Les métamorphoses du récit en urbanisme

Le récit en urbanisme occupe aujourd’hui une place singulière dans les nouvelles façons de faire la ville. Partant du dispositif du transmedia storytelling, les auteurs analysent ses formes et ses évolutions et montrent que, loin de se résumer à de la communication, il constitue un outil efficace d’engagement et de participation des habitants.

Tout commence avec quelques mots, retranscrits ici de mémoire. Le chargé de projet d’une collectivité publique est en train de présenter, dans un séminaire universitaire, un festival de la ville, qui articule différents événements (concerts, visites, tables rondes, conférences, expositions) pour stimuler une réflexion collective sur le devenir d’une agglomération. L’objectif, dit-il, est de « faire rêver » à nouveau, de « sortir de ces séances participatives en soirée dans une salle de collège ». Le festival est présenté comme une extension des processus participatifs mis en œuvre par la collectivité en question depuis de nombreuses années ; il doit permettre de « réenchanter la ville » en imaginant ensemble son devenir.

Le chargé de projet explique. L’un de nous prend des notes. Une conviction se renforce, celle d’une hybridation croissante – autour de la question de l’usage du récit dans la conduite du projet urbain – des régimes communicationnel et participatif. Si, dans ce champ précis, le récit a été d’abord un objet d’intérêt en tant que véhicule d’une expertise habitante (Healey 1996), il tend de plus en plus à être également mobilisé à titre de paratexte, au sens de Gérard Genette (1982), c’est-à-dire de texte d’accompagnement (préface d’un document, discours d’un élu, interventions dans un journal régional, etc.) permettant de faire comprendre par un autre moyen le projet de territoire dont le document d’urbanisme est la forme administrative.

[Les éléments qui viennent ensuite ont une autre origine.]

(* ===== verification/Control.v ===== *)
(** * The control loop ([pkg/controller/xstatefulset/xstateful_set_control.go])

    [defaultStatefulSetControl]: one synchronisation of a set with its pods and
    its revision history.  The history is used through [HistoryInterface]; the
    pods through the operations of [PodControl]. *)
From S2P Require Export PodControl Revision.

(** ** Batches and loops over the pods *)

Section batches.
Context `{K8s}.

Definition MaxBatchSize : Z := 500.

(** The [for] loop of [slowStartBatch].  Each batch is non-empty, so [remaining]
    iterations are enough fuel (see [slowStartBatch_complete]). *)
Fixpoint slowStart_loop (fuel : nat) (batchSize remaining j successes : Z)
    (fn : Z → go (bool * option error)) : go (Z * option error) :=
  match fuel with
  | O => mret (successes, None)
  | S fuel =>
      if 0 <? batchSize then
        results ← par ((λ k, '(_, err) ← fn k; mret err) <$> seqZ j batchSize);
        let errs := omap id results in
        let successes := successes + (batchSize - Z.of_nat (length errs)) in
        if 0 <? Z.of_nat (length errs) then mret (successes, NewAggregate (Some <$> errs))
        else
          let remaining := remaining - batchSize in
          slowStart_loop fuel (Z.min (Z.min (2 * batchSize) remaining) MaxBatchSize)
            remaining (j + batchSize) successes fn
      else mret (successes, None)
  end.

Definition slowStartBatch (initialBatchSize remaining : Z) (fn : Z → go (bool * option error))
    : go (Z * option error) :=
  slowStart_loop (Z.to_nat remaining) (Z.min remaining initialBatchSize) remaining 0 0 fn.

Fixpoint for_all (indices : list Z) (fn : Z → go (bool * option error)) : go (bool * option error) :=
  match indices with
  | [] => mret (false, None)
  | i :: indices =>
      '(shouldExit, err) ← fn i;
      if (shouldExit : bool) || not_nil err then mret (true, err)
      else for_all indices fn
  end.
End batches.

Section control.
Context `{K8s} `{GoRuntime} `{!ClientGo} `{!HistoryInterface}.

Definition runForAll (pods : list Pod) (fn : Z → go (bool * option error)) (monotonic : bool)
    : go (bool * option error) :=
  if monotonic then for_all (seqZ 0 (Z.of_nat (length pods))) fn
  else
    '(_, err) ← slowStartBatch 1 (Z.of_nat (length pods)) fn;
    match err with
    | Some err => mret (true, Some err)
    | None => mret (false, None)
    end.

(** ** Status *)

Record replicaStatus := {
  replicas : Z; readyReplicas : Z; availableReplicas : Z; currentReplicas : Z; updatedReplicas : Z }.

(** [n++] on an [int32], when [b]. *)
Definition count (b : bool) (n : Z) : Z := if b then wrap32 (n + 1) else n.

(** One iteration: the clock is read only for a pod that is running and ready. *)
Definition count_pod (minReadySeconds : Z) (currentRevision updateRevision : Rev)
    (status : replicaStatus) (pod : Pod) : go replicaStatus :=
  available ←
    (if isRunningAndReady pod
     then now ← call Now; mret (isRunningAndAvailable now pod minReadySeconds)
     else mret false);
  let live := isCreated pod && negb (isTerminating pod) in
  mret
    {| replicas := count (isCreated pod) (replicas status);
       readyReplicas := count (isRunningAndReady pod) (readyReplicas status);
       availableReplicas := count available (availableReplicas status);
       currentReplicas :=
         count (live && bool_decide (getPodRevision pod = Name (cr_meta currentRevision)))
           (currentReplicas status);
       updatedReplicas :=
         count (live && bool_decide (getPodRevision pod = Name (cr_meta updateRevision)))
           (updatedReplicas status) |}.

Fixpoint count_pods (minReadySeconds : Z) (currentRevision updateRevision : Rev)
    (status : replicaStatus) (pods : list Pod) : go replicaStatus :=
  match pods with
  | [] => mret status
  | pod :: pods =>
      status ← count_pod minReadySeconds currentRevision updateRevision status pod;
      count_pods minReadySeconds currentRevision updateRevision status pods
  end.

Definition zero_replicaStatus : replicaStatus :=
  {| replicas := 0; readyReplicas := 0; availableReplicas := 0; currentReplicas := 0;
     updatedReplicas := 0 |}.

Definition computeReplicaStatus (pods : list Pod) (minReadySeconds : Z)
    (currentRevision updateRevision : Rev) : go replicaStatus :=
  count_pods minReadySeconds currentRevision updateRevision zero_replicaStatus pods.

Definition set_counters (r : replicaStatus) (st : XStatefulSetStatus) : XStatefulSetStatus :=
  {| ObservedGeneration := ObservedGeneration st; st_Replicas := replicas r;
     ReadyReplicas := readyReplicas r; CurrentReplicas := currentReplicas r;
     UpdatedReplicas := updatedReplicas r; CurrentRevision := CurrentRevision st;
     UpdateRevision := UpdateRevision st; CollisionCount := CollisionCount st;
     st_Conditions := st_Conditions st; AvailableReplicas := availableReplicas r;
     st_Selector := st_Selector st |}.

Definition add_replicaStatus (s r : replicaStatus) : replicaStatus :=
  {| replicas := wrap32 (replicas s + replicas r);
     readyReplicas := wrap32 (readyReplicas s + readyReplicas r);
     availableReplicas := wrap32 (availableReplicas s + availableReplicas r);
     currentReplicas := wrap32 (currentReplicas s + currentReplicas r);
     updatedReplicas := wrap32 (updatedReplicas s + updatedReplicas r) |}.

Fixpoint sum_statuses (minReadySeconds : Z) (currentRevision updateRevision : Rev)
    (acc : replicaStatus) (podLists : list (list Pod)) : go replicaStatus :=
  match podLists with
  | [] => mret acc
  | pods :: podLists =>
      r ← computeReplicaStatus pods minReadySeconds currentRevision updateRevision;
      sum_statuses minReadySeconds currentRevision updateRevision (add_replicaStatus acc r) podLists
  end.

Definition updateStatus (status : XStatefulSetStatus) (minReadySeconds : Z)
    (currentRevision updateRevision : Rev) (podLists : list (list Pod)) : go XStatefulSetStatus :=
  r ← sum_statuses minReadySeconds currentRevision updateRevision zero_replicaStatus podLists;
  mret (set_counters r status).

Definition decr_CurrentReplicas (st : XStatefulSetStatus) : XStatefulSetStatus :=
  {| ObservedGeneration := ObservedGeneration st; st_Replicas := st_Replicas st;
     ReadyReplicas := ReadyReplicas st; CurrentReplicas := wrap32 (CurrentReplicas st - 1);
     UpdatedReplicas := UpdatedReplicas st; CurrentRevision := CurrentRevision st;
     UpdateRevision := UpdateRevision st; CollisionCount := CollisionCount st;
     st_Conditions := st_Conditions st; AvailableReplicas := AvailableReplicas st;
     st_Selector := st_Selector st |}.

(** ** One replica, one condemned pod *)

(** [pods[i]]: out of range panics. *)
Definition index {A} (l : list A) (i : Z) : go A :=
  deref (if i <? 0 then None else l !! Z.to_nat i).

Definition processReplica (set updateSet : XStatefulSet) (monotonic : bool) (replicas : list Pod)
    (i : Z) : go (bool * option error) :=
  pod ← index replicas i;
  if isFailed pod || isSucceeded pod then
    if bool_decide (DeletionTimestamp (pod_meta pod) = None) then
      err ← DeleteStatefulPod set pod;
      mret (true, err)
    else mret (true, None)
  else
    r ← (if isCreated pod then mret None
         else
           isStale ← PodClaimIsStale set pod;
           match isStale with
           | inr err => mret (Some (true, Some err))
           | inl true => mret (Some (true, None))
           | inl false =>
               err ← CreateStatefulPod set pod;
               match err with
               | Some err => mret (Some (true, Some err))
               | None => mret (if monotonic then Some (true, None) else None)
               end
           end);
    match r with Some ret => mret ret | None =>
    r ← (if isPending pod then createMissingPersistentVolumeClaims set pod else mret None);
    match r with Some err => mret (true, Some err) | None =>
    if isTerminating pod && monotonic then mret (true, None)
    else if negb (isRunningAndReady pod) && monotonic then mret (true, None)
    else
      now ← call Now;
      if negb (isRunningAndAvailable now pod (MinReadySeconds (Spec set))) && monotonic
      then mret (true, None)
      else
        r ← ClaimsMatchRetentionPolicy updateSet pod;
        let retentionMatch := match r with inr _ => true | inl b => b end in
        if identityMatches set pod && storageMatches set pod && retentionMatch
        then mret (false, None)
        else
          err ← UpdateStatefulPod updateSet pod;
          match err with
          | Some err => mret (true, Some err)
          | None => mret (false, None)
          end
    end end.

Le récit permet d’accroître l’intelligibilité de la vision véhiculée par un document technique en l’inscrivant dans une intrigue, susceptible de faire sens pour ce que l’on appelle le grand public (Matthey 2014). La transposition, en mode narratif, d’un document d’urbanisme facilite sa compréhension. Elle en renforce l’appropriation. Elle en augmente l’audience. La communication soutiendrait donc ici la participation habitante.

D’un modèle linéaire à un modèle réticulaire

Mais le récit ne s’arrête pas à l’ensemble des paratextes qui encadrent la réception des documents d’urbanisme ; il franchit aisément les frontières du texte au sens matériel du terme. La volonté d’impliquer plus significativement ses destinataires conduit à une diversification des médias qui le prennent en charge. Le récit se déploie, certes au moyen de supports de communication institutionnelle classique, mais aussi de vidéos, de billets sur des blogs, de posts Facebook, de Tweets (Ambal 2019), de stories Instagram, de jeux sérieux, de simulation, d’expositions, de concerts… Il est tout à la fois de papier, numérique ou événementiel (Ernwein et Matthey 2018). Or, dans le même temps que le récit essaime, il se diversifie, s’individualise. Ses différents supports multiplient les points de vue sur l’« histoire » narrée, la vision transposée, permettant aux destinataires de se l’approprier – c’est-à-dire de l’intérioriser et la métaboliser à la fois (figure 1).

Figure 1. Usage du récit de communication en urbanisme : un modèle linéaire

Auteur : L. Matthey, 2022.

Dans ce schéma, chacune des étapes du processus renvoie en quelque sorte à une opération spécifique de traduction, dont l’enchaînement permet de saisir l’incorporation d’une vision politique (Throgmorton 1993 ; Matthey 2014a). Or, ce qu’est en train d’expliquer le chargé de projet pendant que l’un de nous prend des notes appelle un modèle plus complexe, que la figure 2 permet d’esquisser.

Figure 2. Usage du récit de communication en urbanisme : un modèle réticulaire

Auteur : L. Matthey, 2022.

Tout projet d’urbanisme ou plan d’aménagement procède d’une vision territoriale, qu’un document d’urbanisme légitime. Évidemment, ce discours technico-politique de type argumentatif est régulièrement accompagné de paratextes divers, dont certains sont des récits au sens strict en ce qu’ils mettent en intrigue la vision portée par le document, en mobilisant des techniques de narration pour raconter dans une autre langue, mais aussi susciter un effet chez le destinataire. Ces récits s’inscrivent certes le plus souvent dans un texte, mais ils se déploient également au moyen d’images (animées ou non) et d’expériences (des événements, des dispositifs qui mobilisent l’appareil sensible, des jeux sérieux, etc.). Ensemble, ces médias alimentent parfois des récits parallèles qui n’impactent pas nécessairement le récit-cadrant, c’est-à-dire la vision narrée par les autorités politiques, mais sont plutôt susceptibles de renforcer sa réalisation.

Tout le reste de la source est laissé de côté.